Venticinque anni senza il genio onirico di Federico Fellini, venticinque anni senza la sua passione civile e il suo amore per il circo, venticinque anni di sofferenza per un cinema che ha prodotto molti capolavori ma, nel frattempo, sembra aver smarrito una parte della sua anima, venticinque anni senza un sognatore capace di portare sul grande schermo la propria sfrenata immaginazione.
Fellini, classe 1920, cresciuto in pieno fascismo, al punto che sosteneva che se la sua generazione non era venuta su completamente imbecille era stato un miracolo.
Fellini e le notti incredibili nella natia Rimini, quando trasformava i quattro angoli del letto nei quattro cinema della città e attribuiva loro i nomi dei medesimi, dando poi il via a uno spettacolo senza eguali, alla base di buona parte delle intuizioni che lo hanno reso un gigante del cinema mondiale.
Fellini e la purezza di “Amarcord”, il riso amaro e malinconico di “8 e 1/2”, la gioia di vivere mista a preoccupazione de “I vitelloni” e ancora “Ginger e Fred”, “E la nave va”, “Le notti di Cabiria”, in una produzione che ha rivoluzionato il nostro immaginario collettivo e reso ogni sua opera un concentrato di speranze destinate a cambiarci e renderci migliori.
Ricordo ancora, in una sorta di Amarcord personale, quella mattina di fine dicembre in cui, a margine di un’iniziativa elettorale organizzata da Vincenzo Vita, Ettore Scola e Sergio Zavoli ne parlavano seduti in un cinema d’essai a Trastevere e io li ascoltavo colmo d’incanto, di immaginazione, di bellezza, come se Fellini fosse lì con noi e potesse sentirci, e riviveva nelle loro parole e avevo l’impressione di essergli stato amico anch’io ed era ancora in grado di ispirarci alla grande, pure in questa triste stagione in cui la fantasia sembra essere venuta meno.

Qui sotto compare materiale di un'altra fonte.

Lemma slots_unique_insert bs i b0 b' :
  slots_unique bs -> bs !! i = Some b0 ->
  (forall k v, bucket_entry b' = Some (k, v) -> drop_entry b0 (slots_map bs) !! k = None) ->
  slots_unique (<[i := b']> bs).
Proof.
  intros Hu Hi Hnew j1 j2 b1 b2 k v1 v2 H1 H2 E1 E2.
  assert (Hfresh : forall j b v, j <> i -> bs !! j = Some b -> bucket_entry b = Some (k, v) ->
            bucket_entry b' = Some (k, v1) \/ bucket_entry b' = Some (k, v2) -> False).
  { intros j b v Hj Hb Eb Hb'.
    assert (slots_map bs !! k = Some v) as Hm by (apply slots_map_lookup; naive_solver).
    assert (drop_entry b0 (slots_map bs) !! k = None) as Hd by naive_solver.
    unfold drop_entry in Hd. destruct (bucket_entry b0) as [[k0 v0]|] eqn:E0; [|congruence].
    destruct (decide (k0 = k)) as [->|]; [by apply Hj; eapply Hu|].
    rewrite lookup_delete_ne in Hd by done. congruence. }
  apply list_lookup_insert_Some in H1 as [(<- & <- & _)|[Hj1 H1]];
    apply list_lookup_insert_Some in H2 as [(-> & Hb2 & _)|[Hj2 H2]]; try done.
  - exfalso. eapply Hfresh; [|exact H2|exact E2|by left]; done.
  - subst. exfalso. eapply Hfresh; [|exact H1|exact E1|by right]; done.
  - by eapply Hu.
Qed.

Lemma slots_map_insert bs i b0 b' :
  slots_unique bs -> bs !! i = Some b0 -> slots_unique (<[i := b']> bs) ->
  slots_map (<[i := b']> bs) = put_entry b' (drop_entry b0 (slots_map bs)).
Proof.
  intros Hu Hi Hu'. apply map_eq. intros k. apply option_eq. intros v.
  rewrite slots_map_lookup by done.
  assert (Hlt : (i < length bs)%nat) by (by eapply lookup_lt_Some).
  assert (Hd : drop_entry b0 (slots_map bs) !! k = Some v <->
               exists j b, j <> i /\ bs !! j = Some b /\ bucket_entry b = Some (k, v)).
  { unfold drop_entry. destruct (bucket_entry b0) as [[k0 v0]|] eqn:E0.
    - rewrite lookup_delete_Some, slots_map_lookup by done. split.
      + intros (Hk & j & b & Hj & Eb). exists j, b. split; [|done]. intros ->.
        rewrite Hi in Hj. simplify_eq.
      + intros (j & b & Hji & Hj & Eb). split; [|by eauto]. intros ->. by apply Hji; eapply Hu.
    - rewrite slots_map_lookup by done. split; [|naive_solver].
      intros (j & b & Hj & Eb). exists j, b. split; [|done]. intros ->.
      rewrite Hi in Hj. simplify_eq. }
  unfold put_entry. destruct (bucket_entry b') as [[k' v']|] eqn:E'.
  - rewrite lookup_insert_Some, Hd. setoid_rewrite list_lookup_insert_Some. split.
    + intros (j & b & [(<- & <- & _)|[Hj Hb]] & Eb); [naive_solver|].
      right. split; [|by eauto]. intros ->. apply Hj.
      eapply (Hu' i j b' b); [by apply list_lookup_insert_eq | by rewrite list_lookup_insert_ne | done..].
    + intros [[-> ->]|(Hk & j & b & Hj & Hb & Eb)]; [by exists i, b'; naive_solver|].
      exists j, b. naive_solver.
  - rewrite Hd. setoid_rewrite list_lookup_insert_Some. naive_solver.
Qed.
End slots.

(** ** The two slots of a key are in range *)

Section table.
Implicit Types (t : CuckooTable).
(** With a zero hash [lookup] and [delete] can only match an unused bucket: the
    entries stay. *)
Lemma zero_hash_spec t key :
  table_wf t -> hk_hash key = 0 ->
  (exists r, CuckooTable_lookup t key = Done r)
  /\ exists t' res, CuckooTable_delete t key = Done (t', res)
       /\ table_wf t' /\ same_shape t t' /\ table_map t' = table_map t.
Proof.
  intros Hwf Hz.
  destruct (bucket_at t _ Hwf (h1_range t (hk_hash key) Hwf)) as (b1 & Hg1 & Hb1 & _).
  destruct (bucket_at t _ Hwf (h2_range t (hk_hash key) Hwf)) as (b2 & Hg2 & Hb2 & _).
  split.
  { unfold CuckooTable_lookup. cbn [lookup_loop]. rewrite Hg1, Hg2, !exec_bind_done.
    destruct (live_match b1 _ _); [by eexists|]. destruct (live_match b2 _ _); by eexists. }
  assert (Hkill : forall i b, home t i (hk_hash key) -> vec_get (buckets t) i = Done b ->
    live_match b (hk_hash key) (hk_digest key) = true ->
    exists bs, vec_set (buckets t) i (mark_tombstone b) = Done bs /\ table_wf (set_buckets t bs)
      /\ same_shape t (set_buckets t bs) /\ table_map (set_buckets t bs) = table_map t).
  { intros i b Hh Hg Hl. apply vec_get_inv in Hg as [_ Hb]. pose proof (home_range _ _ _ Hwf Hh).
    rewrite vec_set_Done by lia. eexists. split; [done|].
    destruct (tombstone_slot_spec t i b Hwf Hb) as (H1 & H2 & H3). split_and!; [done..|].
    rewrite H3. apply free_entry. unfold live_match in Hl. apply andb_true_iff in Hl as [Hm _].
    apply matches_key_spec in Hm as [Hk _]. unfold is_free_slot, is_empty. rewrite Hk, Hz.
    by destruct (is_tombstone b). }
  unfold CuckooTable_delete, find_key_idx. rewrite Hg1, Hg2, !exec_bind_done.
  destruct (live_match b1 _ _) eqn:E1; [|destruct (live_match b2 _ _) eqn:E2].
  - destruct (Hkill (h1 t (hk_hash key)) b1) as (bs & Hs & ?); [by left | done..|].
    rewrite exec_bind_done, Hg1, exec_bind_done, Hs. by do 2 eexists.
  - destruct (Hkill (h2 t (hk_hash key)) b2) as (bs & Hs & ?); [by right | done..|].
    rewrite exec_bind_done, Hg2, exec_bind_done, Hs. by do 2 eexists.
  - by exists t, false.
Qed.
End lookup.

(** ** Construction and insertion *)

Lemma new_spec n k :
  is_power_of_two n = true -> n <> 1 -> 0 <= k ->
  exists t, CuckooTable_new n k = Done t /\ table_wf t
    /\ table_map t = ∅ /\ bucket_count t = n /\ max_kick t = k.
Proof.
  intros Hp Hn Hk. pose proof (is_power_of_two_pos n Hp) as Hpos.
  unfold CuckooTable_new. rewrite (proj2 (Z.ltb_lt 0 n)), Hp by lia. cbn.
  eexists. split; [reflexivity|].
  assert (Hz : forall i b, replicate (Z.to_nat n) HashBucket_zeroed !! i = Some b -> bucket_entry b = None).
  { intros i b [-> _]%lookup_replicate. reflexivity. }
  assert (Hu : slots_unique (replicate (Z.to_nat n) HashBucket_zeroed)).
  { intros i j b1 b2 k' v1 v2 H1 _ E1. by rewrite (Hz _ _ H1) in E1. }
  split_and!; [|apply map_eq; intros k'; rewrite lookup_empty | done | done].
  - constructor; cbn [buckets bucket_count max_kick]; try done.
    + rewrite len_replicate. lia.
    + apply Forall_replicate. constructor; cbn; [unfold is_u64; lia .. | done | | done |];
        repeat constructor; unfold is_u8; lia.
    + intros i b [-> _]%lookup_replicate. by vm_compute.
  - apply slots_map_lookup_None; [done|]. intros i b v Hb. cbn in Hb. by rewrite (Hz _ _ Hb).
Qed.
Lemma write_v1_spec m r data :
  region_inv m r -> data_ok data ->
  exists r' res, write_extent_v1 r data = Done (r', res) /\
  match res with
  | Some o => o = next_offset r /\ m !! o = None
      /\ region_inv (<[o := mkExtent FmtV1 data 0]> m) r'
  | None => r' = r /\ lor_size r < next_offset r + (24 + len data)
  end.
Proof.
  intros Hinv [Hl Hb]. pose proof (len_nonneg data). pose proof (ri_next _ _ Hinv) as Hnx.
  pose proof (ri_max _ _ Hinv) as Hmax. pose proof (ri_buffer _ _ Hinv) as Hbuf.
  assert (Hx : ext_wf (mkExtent FmtV1 data 0)) by (by constructor).
  unfold write_extent_v1. rewrite (u64_small (24 + len data)) by (unfold is_u64; lia).
  rewrite (u64_small (next_offset r + _)) by (unfold is_u64, MAX_ALLOC in *; lia).
  destruct (lor_size r <? _) eqn:E; bool_simpl; [by do 2 eexists|].
  destruct (region_bump m r _ Hinv Hx) as [Hfresh Hinv']; [cbn; lia|].
  unfold MAX_ALLOC in *.
  assert (Hw : forall k, 0 <= k <= 24 + len data -> u64 (next_offset r + k) = next_offset r + k)
    by (intros; apply u64_small; unfold is_u64; lia).
  rewrite !Hw by lia. rewrite (u64_small (next_offset r + 24 + len data)) by (unfold is_u64; lia).
  repeat (rewrite slice_write_Done, exec_bind_done
    by len_lia).
  rewrite v1_writes by lia. do 2 eexists. split; [reflexivity|]. done.
Qed.
End allocation.

(** ** Freeing *)

Section freeing.
Implicit Types (m : gmap Z extent) (r : LargeObjectRegion).

Lemma decoded_total_footprint x :
  ext_wf x ->
  decoded_total (mkDecodedHeader EXTENT_MAGIC (len (xt_data x)) (xt_epoch x) (ext_is_v2 x)) = footprint x.
Proof.
  intros Hx. pose proof (xwf_len _ Hx). pose proof (len_nonneg (xt_data x)).
  unfold decoded_total, footprint. cbn. destruct (ext_is_v2 x); [done|].
  apply u64_small. unfold is_u64. lia.
Qed.

Lemma zero_magic_Done r o :
  0 <= o -> o + 4 <= len (buffer r) -> len (buffer r) <= MAX_ALLOC ->
  zero_magic r o = Done (set_buffer r (bwrite o (zeros 4) (buffer r))).
Proof.
  unfold MAX_ALLOC. intros Ho Hl Hm. unfold zero_magic.
  rewrite u64_small by (unfold is_u64; lia). rewrite (proj2 (Z.leb_le _ _)) by lia.
  by rewrite slice_write_Done, exec_bind_done by len_lia.
Qed.

Lemma region_ext_disj m r o x o' x' :
  region_inv m r -> m !! o = Some x -> m !! o' = Some x' -> o <> o' ->
  disj (o, footprint x) (o', footprint x').
Proof.
  intros Hinv Hm Hm' Hne. pose proof (ri_disjoint _ _ Hinv) as HD. unfold region_blocks in HD.
  rewrite (ext_blocks_delete m o x) in HD by done. eapply disjoint_blocks_elem; [exact HD|].
  apply elem_of_app. left. apply ext_blocks_elem. by rewrite lookup_delete_ne.
Qed.

(** Releasing a stored extent moves its block to the free list. *)
Lemma release_extent_spec m r o x :
  region_inv m r -> m !! o = Some x ->
  exists r', release_extent r o (mkDecodedHeader EXTENT_MAGIC (len (xt_data x)) (xt_epoch x) (ext_is_v2 x))
             = Done r'
    /\ region_inv (delete o m) r' /\ free_list r' = free_list r ++ [(o, footprint x)]
    /\ buffer r' = bwrite o (zeros 4) (buffer r).
Proof.
  intros Hinv Hm. destruct (region_ext_room _ _ _ _ Hinv Hm) as (Hx & Hat & Ho & Hin & Hmax).
  destruct (image_room _ _ _ Hx Ho Hin Hmax) as (_ & Hr & Hb). pose proof (len_nonneg (xt_data x)).
  assert (Hlo : o + 4 <= len (buffer r)) by (destruct (header_len_cases x); lia).
  unfold release_extent. rewrite zero_magic_Done, exec_bind_done by lia.
  rewrite decoded_total_footprint by done. eexists. split; [reflexivity|].
  split_and!; [|done|done].
  assert (Hperm : ext_blocks (delete o m) ++ free_list r ++ [(o, footprint x)] ≡ₚ region_blocks m r).
  { unfold region_blocks. rewrite (ext_blocks_delete m o x) by done.
    rewrite (Permutation_app_comm (free_list r)). cbn. by rewrite <- Permutation_middle. }
  constructor; cbn [allocated buffer free_list next_offset lor_size set_buffer];
    try apply Hinv; unfold region_blocks; cbn [free_list]; try (rewrite Hperm; apply Hinv).
  - by rewrite dom_delete_L, (ri_alloc _ _ Hinv).
  - rewrite len_bwrite by len_lia. apply Hinv.
  - apply bytes_ok_bwrite; [apply Hinv | auto with rdmas].
  - intros o' x' [Hne Hm']%lookup_delete_Some. destruct (ri_ext _ _ Hinv _ _ Hm') as [Hx' Hat'].
    split; [done|]. destruct (region_ext_room _ _ _ _ Hinv Hm') as (_ & _ & Ho' & _ & _).
    apply ext_at_frame; [done | done | lia | lia | len_lia |].
    pose proof (region_ext_disj _ _ _ _ _ _ Hinv Hm Hm' Hne) as Hd.
    pose proof (footprint_bounds x Hx). unfold disj in *. rewrite len_zeros. cbn in *.
    destruct (header_len_cases x); lia.
Qed.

Aveva settantatre anni quando ci ha detto addio, dopo aver detto che la vita, in fondo, significa innamorarsi ancora una volta. E lui lo ha fatto: ha vissuto, ha amato, ha sognato intensamente, ha saputo dire la verità senza far piangere nessuno, proprio come Guido, l’autista di “8 e 1/2” e infine ci ha fatto piangere a dirotto, quando ci siamo dovuti arrendere all’evidenza della sua scomparsa.
Eppure non è stato un addio, al massimo un distacco. Federico rivive nei nostri sogni inconfessabili, ogni volta che passeggiamo lungo le spiagge romagnole, quando sentiamo i profumi e viviamo le atmosfere di una terra che, tutto sommato, non ha smarrito la sua antica meraviglia.
Federico rivive nelle nostre speranze, nel nostro coraggio di essere folli, nel distacco dalle cose terrene, nell’immersione in altri mondi, in altri orizzonti, in una realtà parallela che non esiste ma è più che mai presente nei nostri giorni e nel nostro faticoso andare.
Federico vive perché non può morire, al pari della sua arte e della sua grandezza. E i suoi sogni diventano i nostri film, ciò che ci tiene aggrappati alla vita e al suo limpido incanto.